Lemma next_month_index ym : valid_month ym → month_index (next_month ym) = month_index ym + 1.
Proof. unfold valid_month, next_month, month_index. intros. case_match; breflect; cbn; lia. Qed.

Lemma month_index_inj a b : valid_month a → valid_month b → month_index a = month_index b → a = b.
Proof. destruct a as [y m], b as [y' m']. unfold valid_month, month_index. cbn. intros. f_equal; lia. Qed.

(** The month [n] months later. *)
Definition months_later (n : nat) (ym : Z * Z) : Z * Z := Nat.iter n next_month ym.

Lemma months_later_spec n ym : valid_month ym →
  valid_month (months_later n ym) ∧ month_index (months_later n ym) = month_index ym + Z.of_nat n
  ∧ first_day ym + 28 * Z.of_nat n <= first_day (months_later n ym).
Proof.
  intros Hv. unfold months_later. induction n as [|n (IH1 & IH2 & IH3)]; [cbn; split_and!; [done|lia|lia]|].
  rewrite Nat.iter_succ. pose proof (month_length _ IH1). split_and!; [by apply next_month_valid|..|lia].
  rewrite next_month_index by done. lia.
Qed.

Lemma months_between a b : valid_month a → valid_month b → month_index a <= month_index b →
  b = months_later (Z.to_nat (month_index b - month_index a)) a.
Proof.
  intros Ha Hb Hle. destruct (months_later_spec (Z.to_nat (month_index b - month_index a)) a Ha) as (Hv & Hi & _).
  apply month_index_inj; [done..|]. lia.
Qed.

Lemma first_day_lt a b : valid_month a → valid_month b → (first_day a < first_day b ↔ month_index a < month_index b).
Proof.
  intros Ha Hb. split; intros H.
  - destruct (Z.lt_ge_cases (month_index a) (month_index b)) as [|Hge]; [done|exfalso].
    destruct (months_later_spec (Z.to_nat (month_index a - month_index b)) b Hb) as (_ & _ & Hd).
    rewrite <- months_between in Hd by (done || lia). lia.
  - destruct (months_later_spec (Z.to_nat (month_index b - month_index a)) a Ha) as (_ & _ & Hd).
    rewrite <- months_between in Hd by (done || lia). lia.
Qed.

(** The month of a day is the only one that contains it. *)
Lemma month_of_day_unique z ym :
  valid_month ym → first_day ym <= z < first_day (next_month ym) → ym = month_of_day z.
Proof.
  intros Hv Hz. destruct (month_of_day_bounds z) as [Hv' Hz'].
  pose proof (next_month_valid _ Hv) as Hn. pose proof (next_month_valid _ Hv') as Hn'.
  assert (H1 : first_day ym < first_day (next_month (month_of_day z))) by lia.
  assert (H2 : first_day (month_of_day z) < first_day (next_month ym)) by lia.
  apply first_day_lt in H1, H2; [|done..]. rewrite next_month_index in H1, H2 by done.
  apply month_index_inj; [done..|]. lia.
Qed.

Lemma month_of_day_mono z w : z <= w → month_index (month_of_day z) <= month_index (month_of_day w).
Proof.
  intros Hle. destruct (month_of_day_bounds z) as [Hv Hz], (month_of_day_bounds w) as [Hv' Hw].
  assert (H : first_day (month_of_day z) < first_day (next_month (month_of_day w))) by lia.
  apply first_day_lt in H; [|done|by apply next_month_valid]. rewrite next_month_index in H by done. lia.
Qed.


(** ** [time.Parse(time.RFC3339, s)] *)

Definition digit (c : ascii) : option Z :=
  let n := Z.of_nat (nat_of_ascii c) in if (48 <=? n) && (n <=? 57) then Some (n - 48) else None.

(** Exactly [n] digits. *)
Fixpoint take_digits (n : nat) (acc : Z) (s : string) : option (Z * string) :=
  match n, s with
  | O, _ => Some (acc, s)
  | S n, String c s => d ← digit c; take_digits n (acc * 10 + d) s
  | S _, EmptyString => None
  end.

+ + + + +

- **ACTION ITEM**: Provide only the number of lines in the listing above that contain "option".

- **SOLUTION FOR THIS TASK**: 2